** What the task requires **
The listing below holds a line with "(ma = true → k" and a line with "(** ** Enough fuel *)". Reproduce those two lines exactly, plus everything between them.

** Recorded information **
(** ** Scanning *)


Lemma match_here_some r ma pos s m :
  match_here r ma pos s = Some m →
  In (m_groups m, m_rest m) (matches r s) ∧
  m_start m = pos ∧
  m_end m = pos + (length s - length (m_rest m)) ∧
  (ma = true → length (m_rest m) ≠ length s).
Proof.
  unfold match_here. intros H.
  destruct ma.
  - destruct (List.filter _ _) as [|[gs rest] ms] eqn:Hf; [done|].
    injection H as <-. simpl.
    assert (In (gs, rest) (List.filter (nonempty_at s) (matches r s))) as Hin
      by (rewrite Hf; by left).
    apply filter_In in Hin as [Hin Hne]. split_and!; try done.
    intros _. unfold nonempty_at in Hne. simpl in Hne.
    apply negb_true_iff, Nat.eqb_neq in Hne. done.
  - destruct (matches r s) as [|[gs rest] ms] eqn:Hm; [done|].
    injection H as <-. simpl. split_and!; try done. by left.
Qed.



(** What a successful scan returns: a match [k] characters further on. *)
Lemma scan_some r ma pos s m :
  scan r ma pos s = Some m →
  ∃ k, k ≤ length s ∧
       m_start m = pos + k ∧
       In (m_groups m, m_rest m) (matches r (drop k s)) ∧
       m_end m = m_start m + (length (drop k s) - length (m_rest m)) ∧
       (ma = true → k = 0 → length (m_rest m) ≠ length s).
Proof.
  revert ma pos. induction s as [|a s IH]; intros ma pos; simpl.
  - destruct (match_here r ma pos []) as [m'|] eqn:Hm; [|done].
    intros [= ->]. apply match_here_some in Hm as (? & ? & ? & ?).
    exists 0. split_and!; simpl in *; try done; try lia; auto.
  - destruct (match_here r ma pos (a :: s)) as [m'|] eqn:Hm.
    + intros [= ->]. apply match_here_some in Hm as (? & ? & ? & ?).
      exists 0. split_and!; simpl in *; try done; try lia; auto.
    + intros (k & ? & ? & ? & ? & _)%IH.
      exists (S k). split_and!; simpl in *; try done; lia.
Qed.





(** ** Enough fuel *)





(** Every match reported is a true occurrence of the pattern. *)
Lemma finditer_sound r fuel ma pos s m :
  In m (finditer_from r fuel ma pos s) →
  ∃ k w, k ≤ length s ∧ m_start m = pos + k ∧
         drop k s = w ++ m_rest m ∧ sem r w (m_groups m) ∧
         m_end m = m_start m + length w.
Proof.
  revert ma pos s. induction fuel as [|fuel IH]; intros ma pos s; simpl; [done|].
  destruct (scan r ma pos s) as [m0|] eqn:Hscan; [|done].
  apply scan_some in Hscan as (k & Hk & Hst & Hin & Hend & _).
  apply matches_sem in Hin as (w & Hd & Hw).
  assert (m_end m0 = m_start m0 + length w) as Hend'.
  { rewrite Hend, Hd, length_app. lia. }
  intros [<-|Hin].
  - exists k, w. done.
  - apply IH in Hin as (k' & w' & Hk' & Hst' & Hd' & Hw' & He').
    exists (k + length w + k'), w'.
    assert (length s = k + length w + length (m_rest m0)) as Hlen.
    { rewrite <-(take_drop k s) at 1. rewrite length_app, length_take, Hd, length_app. lia. }
    split_and!; [lia|lia| |done|done].
    rewrite <-Hd'. rewrite <-!drop_drop, Hd, drop_app_length. done.
Qed.

(** ** The first way tried that succeeds *)









End ReFacts.

Import ReFacts.

(* ===================================================================== *)
(** * The patterns of the script *)
(* ===================================================================== *)

Section Patterns.










End Patterns.

(* ===================================================================== *)
(** * The report parser *)
(* ===================================================================== *)

Section Parser.















End Parser.

(* ===================================================================== *)
(** * Loading, and the flow of a run *)
(* ===================================================================== *)

Section Run.

Context (rt : runtime).

Lemma io_bind_ok {A B} (m : io A) (f : A → io B) fs t a :
  m fs = (t, Ok a) → io_bind m f fs = (t ++ (f a fs).1, (f a fs).2).
Proof. intros H. unfold io_bind. rewrite H. by destruct (f a fs). Qed.

Lemma io_bind_raise {A B} (m : io A) (f : A → io B) fs t e :
  m fs = (t, Raise e) → io_bind m f fs = (t, Raise e).
Proof. intros H. unfold io_bind. by rewrite H. Qed.

Lemma path_exists_present fs path :
  is_Some (fs !! path) → path_exists path fs = ([], Ok true).
Proof. intros H. unfold path_exists. by rewrite bool_decide_eq_true_2. Qed.

Lemma path_exists_absent (fs : filesystem) path :
  fs !! path = None → path_exists path fs = ([], Ok false).
Proof.
  intros H. unfold path_exists. rewrite bool_decide_eq_false_2; [done|].
  rewrite H. by intros [? ?].
Qed.

Lemma parse_result_file_ok (fs : filesystem) filename content r :
  fs !! filename = Some (File content) → parse_text rt content = Ok r →
  parse_result_file rt filename fs = ([EvRead filename], Ok r).
Proof.
  intros Hf Hp. unfold parse_result_file, io_bind, read_file, lift.
  by rewrite Hf, Hp.
Qed.

Lemma parse_result_file_raise (fs : filesystem) filename content e :
  fs !! filename = Some (File content) → parse_text rt content = Raise e →
  parse_result_file rt filename fs = ([EvRead filename], Raise e).
Proof.
  intros Hf Hp. unfold parse_result_file, io_bind, read_file, lift.
  by rewrite Hf, Hp.
Qed.

Lemma load_results_absent (fs : filesystem) filename rest acc :
  fs !! filename = None →
  load_results rt (filename :: rest) acc fs = load_results rt rest acc fs.
Proof.
  intros H. cbn [load_results].
  rewrite (io_bind_ok _ _ _ _ _ (path_exists_absent fs filename H)).
  by destruct (load_results rt rest acc fs).
Qed.

Lemma load_results_ok (fs : filesystem) filename rest acc content r :
  fs !! filename = Some (File content) → parse_text rt content = Ok r →
  load_results rt (filename :: rest) acc fs =
  (EvRead filename :: (load_results rt rest (acc ++ [r]) fs).1,
   (load_results rt rest (acc ++ [r]) fs).2).
Proof.
  intros Hf Hp. cbn [load_results].
  rewrite (io_bind_ok _ _ _ [] true) by (apply path_exists_present; eauto).
  cbn [fst snd app].
  by rewrite (io_bind_ok _ _ _ _ _ (parse_result_file_ok _ _ _ _ Hf Hp)).
Qed.

Lemma load_results_raise (fs : filesystem) filename rest acc content e :
  fs !! filename = Some (File content) → parse_text rt content = Raise e →
  load_results rt (filename :: rest) acc fs = ([EvRead filename], Raise e).
Proof.
  intros Hf Hp. cbn [load_results].
  rewrite (io_bind_ok _ _ _ [] true) by (apply path_exists_present; eauto).
  cbn [fst snd app].
  by rewrite (io_bind_raise _ _ _ _ _ (parse_result_file_raise _ _ _ _ Hf Hp)).
Qed.

Lemma load_results_all_absent (fs : filesystem) filenames acc :
  (∀ f, In f filenames → fs !! f = None) →
  load_results rt filenames acc fs = ([], Ok acc).
Proof.
  induction filenames as [|f rest IH]; intros H; [done|].
  rewrite load_results_absent by (apply H; by left).
  apply IH. intros g Hg. apply H. by right.
Qed.


(** The loop stops at the first report that does not parse. *)
Lemma load_results_stops (fs : filesystem) (before : list string)
      (filename : string) (after : list string) (acc : list report)
      (content : str) (e : exn) :
  (∀ f, In f before →
        fs !! f = None ∨
        ∃ c r, fs !! f = Some (File c) ∧ parse_text rt c = Ok r) →
  fs !! filename = Some (File content) → parse_text rt content = Raise e →
  load_results rt (before ++ filename :: after) acc fs
  = (map EvRead (List.filter (λ f, bool_decide (is_Some (fs !! f))) before)
     ++ [EvRead filename],
     Raise e).
Proof.
  intros H Hf Hp. revert acc.
  induction before as [|g before IH]; intros acc; cbn [app].
  - by eapply load_results_raise.
  - destruct (H g (or_introl eq_refl)) as [Hg|(c & r & Hg & Hr)].
    + rewrite load_results_absent by done. cbn [List.filter].
      rewrite bool_decide_eq_false_2 by (rewrite Hg; by intros [? ?]).
      apply IH. intros; apply H; by right.
    + rewrite (load_results_ok _ _ _ _ _ _ Hg Hr). cbn [List.filter].
      rewrite bool_decide_eq_true_2 by (rewrite Hg; eauto).
      rewrite IH by (intros; apply H; by right). done.
Qed.



Lemma candidate_analysis_nothing (fs : filesystem) filenames variable
      nothing_found x_label chart_title image t :
  load_results rt filenames [] fs = (t, Ok []) →
  candidate_analysis rt filenames variable nothing_found x_label chart_title
                     image fs
  = (t ++ [EvPrint nothing_found], Ok tt).
Proof. intros H. unfold candidate_analysis. by rewrite (io_bind_ok _ _ _ _ _ H). Qed.

Lemma candidate_analysis_raise (fs : filesystem) filenames variable
      nothing_found x_label chart_title image t e :
  load_results rt filenames [] fs = (t, Raise e) →
  candidate_analysis rt filenames variable nothing_found x_label chart_title
                     image fs
  = (t, Raise e).
Proof. intros H. unfold candidate_analysis. by rewrite (io_bind_raise _ _ _ _ _ H). Qed.

Lemma analyze_patterns_absent (fs : filesystem) :
  fs !! "results/size_1000000.txt" = None →
  analyze_patterns rt fs
  = ([EvPrint "File results/size_1000000.txt not found."], Ok tt).
Proof.
  intros H. unfold analyze_patterns.
  by rewrite (io_bind_ok _ _ _ _ _ (path_exists_absent fs _ H)).
Qed.

Lemma main_steps (fs : filesystem) :
  is_Some (fs !! "results") →
  main rt fs =
  (analyze_tree_sizes rt ;;;
   analyze_branching_factors rt ;;;
   analyze_patterns rt ;;;
   print "Analysis complete. Graphs saved to results directory.")%io fs.
Proof.
  intros H. unfold main.
  rewrite (io_bind_ok _ _ _ _ _ (path_exists_present fs _ H)).
  cbn [negb fst snd app]. by destruct (io_bind _ _ fs).
Qed.

(** C8.  When [results] does not exist the run prints the diagnostic and
    returns: nothing is read, nothing is plotted or saved, no analysis
    leaves a trace. *)
Theorem main_without_results (fs : filesystem) :
  fs !! "results" = None →
  main rt fs = ([EvPrint "Results directory not found."], Ok tt).
Proof.
  intros H. unfold main.
  by rewrite (io_bind_ok _ _ _ _ _ (path_exists_absent fs _ H)).
Qed.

** Solution **
       (ma = true → k = 0 → length (m_rest m) ≠ length s).
Proof.
  revert ma pos. induction s as [|a s IH]; intros ma pos; simpl.
  - destruct (match_here r ma pos []) as [m'|] eqn:Hm; [|done].
    intros [= ->]. apply match_here_some in Hm as (? & ? & ? & ?).
    exists 0. split_and!; simpl in *; try done; try lia; auto.
  - destruct (match_here r ma pos (a :: s)) as [m'|] eqn:Hm.
    + intros [= ->]. apply match_here_some in Hm as (? & ? & ? & ?).
      exists 0. split_and!; simpl in *; try done; try lia; auto.
    + intros (k & ? & ? & ? & ? & _)%IH.
      exists (S k). split_and!; simpl in *; try done; lia.
Qed.





(** ** Enough fuel *)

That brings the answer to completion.